Tamil to English and English to Tamil translation - Google

Languages used in Carnatic Music & Literature
Post Reply
vasanthakokilam
Posts: 10956
Joined: 03 Feb 2010, 00:01

Tamil to English and English to Tamil translation - Google

Post by vasanthakokilam »

http://translate.google.com/#ta|en| ( tamil to english )

(Example: http://translate.google.com/#ta|en|%E0% ... 4%E0%AF%81 )

http://translate.google.com/#en|ta| ( English to Tamil )

( Example: http://translate.google.com/#en|ta|we%2 ... or%20lunch )

It has Tamil Text to Speech and a tamil key board as well.

It is only alpha quality and so it is not perfect. We can expect it to improve over time.

Hindi translation has been around for quite some time ( I think ) and Listen link sounds much better ( not sure if it is text to speech or recorded voice ) http://translate.google.com/#en|hi|

I see telugu in the list of languages as well.

srkris
Site Admin
Posts: 3497
Joined: 02 Feb 2010, 03:34

Re: Tamil to English and English to Tamil translation - Goog

Post by srkris »

It doesn't improve automatically, but with user input. We are allowed to click on the mistranslated word(s) and supply our corrections real time and it learns from such corrections over time.

I did my bit of help to thus correct google but eventually tired of it. Will continue once I get some enthu again.

thanjavooran
Posts: 2972
Joined: 03 Feb 2010, 04:44

Re: Tamil to English and English to Tamil translation - Goog

Post by thanjavooran »

Thanx shri Vasanthakokilam Avl for the link. As shri srkris correctly puts in, little time consuming and requires lot of patience to get required result.
Thanjavooran 26 06 2011

vasanthakokilam
Posts: 10956
Joined: 03 Feb 2010, 00:01

Re: Tamil to English and English to Tamil translation - Goog

Post by vasanthakokilam »

Sri. Thanjavooran, try English to Tamil translation, that is much less work to check it out.

Srkris: Such crowd-sourcing is a favorite technique of Google to improve things over time. In addition, for the translation, they use Statistical Machine Translation where they feed it human translated data and it figures out patterns from it. So, as they find new material of human translated texts, they feed that in to improve it.

Here is Google explaining how statistical machine translation is done: http://www.youtube.com/watch?v=_GdSC1Z1Kzs

Bureaucracies like U.N. help here since they require the same text to be posted in multiple languages.

Google says that they can not find enough material for Tamil. Indian government requires official documents to also appear in Hindi and they hit pay dirt with that one. Hence the quality of Hindi translation is much better. They looked at Japanese, Russian, Turkish and German to help out with the sentence structure. There was an article at WSJ "India Realtime" section about this where they interviewed Sri. Ashish Venugopal, Research Scientist at Google who works in the translation project. If I find the link, I will post it.
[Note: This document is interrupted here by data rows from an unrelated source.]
(* ===== verification/KeyTable.v ===== *)
(** * keyboard.h, keyboard.c: scan codes

    The key table, the modifier keys and the characters keys stand for.  The
    table has 83 entries while scan codes go up to 127: reads past its end
    yield whatever the linker placed there, the parameter [beyond]. *)
From S2P Require Import Prelude.

Definition KEYBOARD_PORT := 0x64.
Definition KEYBOARD_PORT_DATA := 0x60.
Definition KEYBOARD_IRQ_NUM := 0x01.
Definition MASK_KEY_PRESS := 0x80.
Definition MAX_SCANCODE := 0x3A.
Definition LINE_BUF_MAX := 128.
Definition NULL_CHAR := 0.

Definition KEY_SPACE := 32.
Definition KEY_0 := 48.
Definition KEY_1 := 49.
Definition KEY_2 := 50.
Definition KEY_3 := 51.
Definition KEY_4 := 52.
Definition KEY_5 := 53.
Definition KEY_6 := 54.
Definition KEY_7 := 55.
Definition KEY_8 := 56.
Definition KEY_9 := 57.
Definition KEY_A := 97.
Definition KEY_B := 98.
Definition KEY_C := 99.
Definition KEY_D := 100.
Definition KEY_E := 101.
Definition KEY_F := 102.
Definition KEY_G := 103.
Definition KEY_H := 104.
Definition KEY_I := 105.
Definition KEY_J := 106.
Definition KEY_K := 107.
Definition KEY_L := 108.
Definition KEY_M := 109.
Definition KEY_N := 110.
Definition KEY_O := 111.
Definition KEY_P := 112.
Definition KEY_Q := 113.
Definition KEY_R := 114.
Definition KEY_S := 115.
Definition KEY_T := 116.
Definition KEY_U := 117.
Definition KEY_V := 118.
Definition KEY_W := 119.
Definition KEY_X := 120.
Definition KEY_Y := 121.
Definition KEY_Z := 122.
Definition KEY_RETURN := 13.
Definition KEY_ESCAPE := 0x1001.
Definition KEY_BACKSPACE := 8.
Definition KEY_F1 := 0x1201.
Definition KEY_F2 := 0x1202.
Definition KEY_F3 := 0x1203.
Definition KEY_F4 := 0x1204.
Definition KEY_F5 := 0x1205.
Definition KEY_F6 := 0x1206.
Definition KEY_F7 := 0x1207.
Definition KEY_F8 := 0x1208.
Definition KEY_F9 := 0x1209.
Definition KEY_F10 := 0x120a.
Definition KEY_F11 := 0x120b.
Definition KEY_F12 := 0x120b.
Definition KEY_DOT := 46.
Definition KEY_COMMA := 44.
Definition KEY_COLON := 58.
Definition KEY_SEMICOLON := 59.
Definition KEY_SLASH := 47.
Definition KEY_BACKSLASH := 92.
Definition KEY_PLUS := 43.
Definition KEY_MINUS := 45.
Definition KEY_ASTERISK := 42.
Definition KEY_EXCLAMATION := 33.
Definition KEY_QUESTION := 63.
Definition KEY_QUOTEDOUBLE := 34.
Definition KEY_QUOTE := 39.
Definition KEY_EQUAL := 61.
Definition KEY_HASH := 35.
Definition KEY_PERCENT := 37.
Definition KEY_AMPERSAND := 38.
Definition KEY_UNDERSCORE := 95.
Definition KEY_LEFTPARENTHESIS := 40.
Definition KEY_RIGHTPARENTHESIS := 41.
Definition KEY_LEFTBRACKET := 91.
Definition KEY_RIGHTBRACKET := 93.
Definition KEY_LEFTCURL := 123.
Definition KEY_RIGHTCURL := 125.
Definition KEY_DOLLAR := 36.
Definition KEY_LESS := 60.
Definition KEY_GREATER := 62.
Definition KEY_BAR := 124.
Definition KEY_GRAVE := 96.
Definition KEY_TILDE := 126.
Definition KEY_AT := 64.
Definition KEY_CARRET := 94.
Definition KEY_KP_0 := 48.
Definition KEY_KP_2 := 50.
Definition KEY_KP_3 := 51.
Definition KEY_KP_8 := 56.
Definition KEY_KP_DECIMAL := 46.
Definition KEY_KP_ASTERISK := 42.
Definition KEY_KP_NUMLOCK := 0x300f.
Definition KEY_TAB := 0x4000.
Definition KEY_CAPSLOCK := 0x4001.
Definition KEY_LSHIFT := 0x4002.
Definition KEY_LCTRL := 0x4003.
Definition KEY_LALT := 0x4004.
Definition KEY_RSHIFT := 0x4006.
Definition KEY_RCTRL := 0x4007.
Definition KEY_RALT := 0x4008.
Definition KEY_HOME := 0x400c.
Definition KEY_PAGEUP := 0x400e.
Definition KEY_SCROLLLOCK := 0x4010.
Definition KEY_UNKNOWN := 0.

Definition kybd_keys : list Z :=
  [KEY_UNKNOWN; KEY_ESCAPE; KEY_1; KEY_2; KEY_3; KEY_4;
   KEY_5; KEY_6; KEY_7; KEY_8; KEY_9; KEY_0;
   KEY_MINUS; KEY_EQUAL; KEY_BACKSPACE; KEY_TAB; KEY_Q; KEY_W;
   KEY_E; KEY_R; KEY_T; KEY_Y; KEY_U; KEY_I;
   KEY_O; KEY_P; KEY_LEFTBRACKET; KEY_RIGHTBRACKET; KEY_RETURN; KEY_LCTRL;
   KEY_A; KEY_S; KEY_D; KEY_F; KEY_G; KEY_H;
   KEY_J; KEY_K; KEY_L; KEY_SEMICOLON; KEY_QUOTE; KEY_GRAVE;
   KEY_LSHIFT; KEY_BACKSLASH; KEY_Z; KEY_X; KEY_C; KEY_V;
   KEY_B; KEY_N; KEY_M; KEY_COMMA; KEY_DOT; KEY_SLASH;
   KEY_RSHIFT; KEY_KP_ASTERISK; KEY_RALT; KEY_SPACE; KEY_CAPSLOCK; KEY_F1;
   KEY_F2; KEY_F3; KEY_F4; KEY_F5; KEY_F6; KEY_F7;
   KEY_F8; KEY_F9; KEY_F10; KEY_KP_NUMLOCK; KEY_SCROLLLOCK; KEY_HOME;
   KEY_KP_8; KEY_PAGEUP; KEY_KP_2; KEY_KP_3; KEY_KP_0; KEY_KP_DECIMAL;
   KEY_UNKNOWN; KEY_UNKNOWN; KEY_UNKNOWN; KEY_F11; KEY_F12].

(** The statics that say which modifier keys are down, and caps lock. *)
Record mods := Mods {
  r_shift_key : Z; l_shift_key : Z; r_ctrl_key : Z; l_ctrl_key : Z; r_alt_key : Z; l_alt_key : Z;
  caps_lock : Z }.
Definition mods_statics : mods := Mods 0 0 0 0 0 0 0.

(** A modifier key goes down or up; like the code, the left control key sets
    the right one's variable and the other way round. *)
Definition set_modifier (key_out v : Z) (m : mods) : option mods :=
  let '(Mods rs ls rc lc ra la caps) := m in
  if key_out =? KEY_RSHIFT then Some (Mods v ls rc lc ra la caps)
  else if key_out =? KEY_LSHIFT then Some (Mods rs v rc lc ra la caps)
  else if key_out =? KEY_LCTRL then Some (Mods rs ls v lc ra la caps)
  else if key_out =? KEY_RCTRL then Some (Mods rs ls rc v ra la caps)
  else if key_out =? KEY_LALT then Some (Mods rs ls rc lc ra v caps)
  else if key_out =? KEY_RALT then Some (Mods rs ls rc lc v la caps)
  else None.
Definition key_released (key_out : Z) (m : mods) : mods := default m (set_modifier key_out 0 m).
Definition key_pressed (key_out : Z) (m : mods) : option mods :=
  if key_out =? KEY_CAPSLOCK then
    let '(Mods rs ls rc lc ra la caps) := m in
    Some (Mods rs ls rc lc ra la (if caps =? 0 then 1 else 0))
  else set_modifier key_out 1 m.

Definition shift_of (m : mods) : Z := Z.lor (l_shift_key m) (r_shift_key m).
Definition alt_of (m : mods) : Z := Z.lor (l_alt_key m) (r_alt_key m).
Definition ctrl_of (m : mods) : Z := Z.lor (l_ctrl_key m) (r_ctrl_key m).

(** The [switch] on a shifted key. *)
Definition shifted (key_out : Z) : Z :=
  if key_out =? 48 then KEY_RIGHTPARENTHESIS
  else if key_out =? 49 then KEY_EXCLAMATION
  else if key_out =? 50 then KEY_AT
  else if key_out =? 51 then KEY_HASH
  else if key_out =? 52 then KEY_DOLLAR
  else if key_out =? 53 then KEY_PERCENT
  else if key_out =? 54 then KEY_CARRET
  else if key_out =? 55 then KEY_AMPERSAND
  else if key_out =? 56 then KEY_ASTERISK
  else if key_out =? 57 then KEY_LEFTPARENTHESIS
  else if key_out =? KEY_COMMA then KEY_LESS
  else if key_out =? KEY_DOT then KEY_GREATER
  else if key_out =? KEY_SLASH then KEY_QUESTION
  else if key_out =? KEY_SEMICOLON then KEY_COLON
  else if key_out =? KEY_QUOTE then KEY_QUOTEDOUBLE
  else if key_out =? KEY_LEFTBRACKET then KEY_LEFTCURL
  else if key_out =? KEY_RIGHTBRACKET then KEY_RIGHTCURL
  else if key_out =? KEY_GRAVE then KEY_TILDE
  else if key_out =? KEY_MINUS then KEY_UNDERSCORE
  else if key_out =? KEY_EQUAL then KEY_PLUS
  else if key_out =? KEY_BACKSLASH then KEY_BAR
  else key_out.

(** The character a key stands for, before the test whether it prints. *)
Definition key_char (m : mods) (key_out : Z) : Z :=
  let shift := shift_of m in
  let alt := alt_of m in
  let ctrl := ctrl_of m in
  if negb (Z.lxor (caps_lock m) shift =? 0) && ((alt =? 0) && (ctrl =? 0))
     && ((key_out >=? 97) && (key_out <=? 122))
  then key_out - (97 - 65)
  else if negb (shift =? 0) && (ctrl =? 0) && (alt =? 0) then shifted key_out
  else key_out.
Definition prints (key_out : Z) : bool :=
  ((key_out >=? 32) && (key_out <=? 126)) || (key_out =? KEY_BACKSPACE) || (key_out =? KEY_RETURN).

Section table.
Context (beyond : Z → Z).
Definition key_at (scancode : Z) : Z :=
  match kybd_keys !! Z.to_nat scancode with Some k => k | None => u16 (beyond scancode) end.
End table.

(** ** The keyboard the code means

    The main block of a US keyboard, row by row from a scan code: what each
    key types alone and with shift. *)
Definition us_rows : list (Z * list Z * list Z) :=
  [ (0x02, [49; 50; 51; 52; 53; 54; 55; 56; 57; 48; 45; 61],            (* 1 2 3 ... - = *)
           [33; 64; 35; 36; 37; 94; 38; 42; 40; 41; 95; 43]);           (* ! @ # ... _ + *)
    (0x10, [113; 119; 101; 114; 116; 121; 117; 105; 111; 112; 91; 93],  (* q w e ... [ ] *)
           [81; 87; 69; 82; 84; 89; 85; 73; 79; 80; 123; 125]);         (* Q W E ... { } *)
    (0x1E, [97; 115; 100; 102; 103; 104; 106; 107; 108; 59; 39; 96],    (* a s d ... ; ' ` *)
           [65; 83; 68; 70; 71; 72; 74; 75; 76; 58; 34; 126]);          (* A S D ... : quote ~ *)
    (0x2B, [92; 122; 120; 99; 118; 98; 110; 109; 44; 46; 47],           (* \ z x c ... , . / *)
           [124; 90; 88; 67; 86; 66; 78; 77; 60; 62; 63]);              (* | Z X C ... < > ? *)
    (0x37, [42], [42]); (0x39, [32], [32]); (0x0E, [8], [8]); (0x1C, [13], [13]) ].

Definition us_key (sc : Z) : option (Z * Z) :=
  foldr (λ '(base, plain, shift) r,
    if (base <=? sc) && (sc <? base + Z.of_nat (length plain)) then
      Some (plain !!! Z.to_nat (sc - base), shift !!! Z.to_nat (sc - base))
    else r) None us_rows.
Definition is_letter (c : Z) : bool := (97 <=? c) && (c <=? 122).

(** Shift picks the second character, caps lock flips letters; control and
    alt switch both off. *)
Definition us_types (caps shift alt ctrl : bool) (sc : Z) : option Z :=
  match us_key sc with
  | None => None
  | Some (p, s) =>
      if alt || ctrl then Some p
      else if is_letter p then Some (if xorb caps shift then s else p)
      else Some (if shift then s else p)
  end.

Definition bool_mods (rs ls rc lc ra la caps : bool) : mods :=
  Mods (Z.b2z rs) (Z.b2z ls) (Z.b2z rc) (Z.b2z lc) (Z.b2z ra) (Z.b2z la) (Z.b2z caps).

(** For every scan code the code looks at and every state of the modifier
    keys, the key that is typed is the one of the US layout, or none. *)
Lemma keyboard_layout beyond rs ls rc lc ra la caps sc :
  0 ≤ sc ≤ MAX_SCANCODE →
  let m := bool_mods rs ls rc lc ra la caps in
  let key := key_at beyond sc in
  key_pressed key m = None →
  (if prints (key_char m key) then Some (key_char m key) else None)
  = us_types caps (rs || ls) (ra || la) (rc || lc) sc.
Proof.
  intros Hsc m key Hp.
  assert (key_at beyond sc = kybd_keys !!! Z.to_nat sc) as Hk.
  { unfold key_at. destruct (lookup_lt_is_Some_2 kybd_keys (Z.to_nat sc)) as [k Hk].
    - unfold MAX_SCANCODE in Hsc. simpl. lia.
    - rewrite Hk. symmetry. by apply list_lookup_total_correct. }
  unfold key in *. rewrite Hk in *. clear Hk key.
  assert (Forall (λ sc,
    match key_pressed (kybd_keys !!! Z.to_nat sc) m with
    | None =>
        bool_decide ((if prints (key_char m (kybd_keys !!! Z.to_nat sc))
         then Some (key_char m (kybd_keys !!! Z.to_nat sc)) else None)
        = us_types caps (rs || ls) (ra || la) (rc || lc) sc)
    | Some _ => true
    end = true) (seqZ 0 59)) as Hf
    by (clear; destruct rs, ls, rc, lc, ra, la, caps; vm_decide).
  rewrite Forall_forall in Hf. specialize (Hf sc). rewrite elem_of_seqZ, Hp in Hf.
  unfold MAX_SCANCODE in Hsc. specialize (Hf ltac:(lia)). by apply bool_decide_eq_true in Hf.
Qed.

Lemma keyboard_layout_witness :
  (let m := bool_mods true false false false false false false in
   let key := key_at (λ _, 0) 0x23 in
   if prints (key_char m key) then Some (key_char m key) else None) = Some 72.
Proof.
  exact (keyboard_layout (λ _, 0) true false false false false false false 0x23
    ltac:(unfold MAX_SCANCODE; lia) eq_refl).
Defined.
Here is Google's announcement of the availability of Bengali, Gujarati, Kannada, Tamil and Telugu.
http://googletranslate.blogspot.com/201 ... indic.html

cmlover
Posts: 11498
Joined: 02 Feb 2010, 22:36

Re: Tamil to English and English to Tamil translation - Goog

Post by cmlover »

Machine translation is an exciting frontier so that one can directly start reading what is written in one language in one's own language. Especially the attempts on translating English to Tamil/Sanskrit fascinate me. The translation by google language tools from English to European languages is excellent. The attempt to Indian languages is still primitive. But I guess Sanskrit being a structured language should be worth attempting first which should be the route for other Indian languages. I find Sanskrit to Tamil much easier to understand (grammatically and in word order) than into English. It will be nice if Govt of India allocates more resources to Sanskrit/Tamil (machine translations , to start with - now that the anti-sanskrit regime has been ousted from power in TN!

vasanthakokilam
Posts: 10956
Joined: 03 Feb 2010, 00:01

Re: Tamil to English and English to Tamil translation - Goog

Post by vasanthakokilam »

CML: Statistical Machine translation works without knowing anything deep about the syntax and semantics of the language. Watch that youtube video from Google on how they do it. It is quite a brute force method. The main requirement is that they get lots of samples of human translated work. The quality is proportional to that. Sanskrit is not there yet in because there is not much English to Sanskrit and Sanskirt to English material available on line.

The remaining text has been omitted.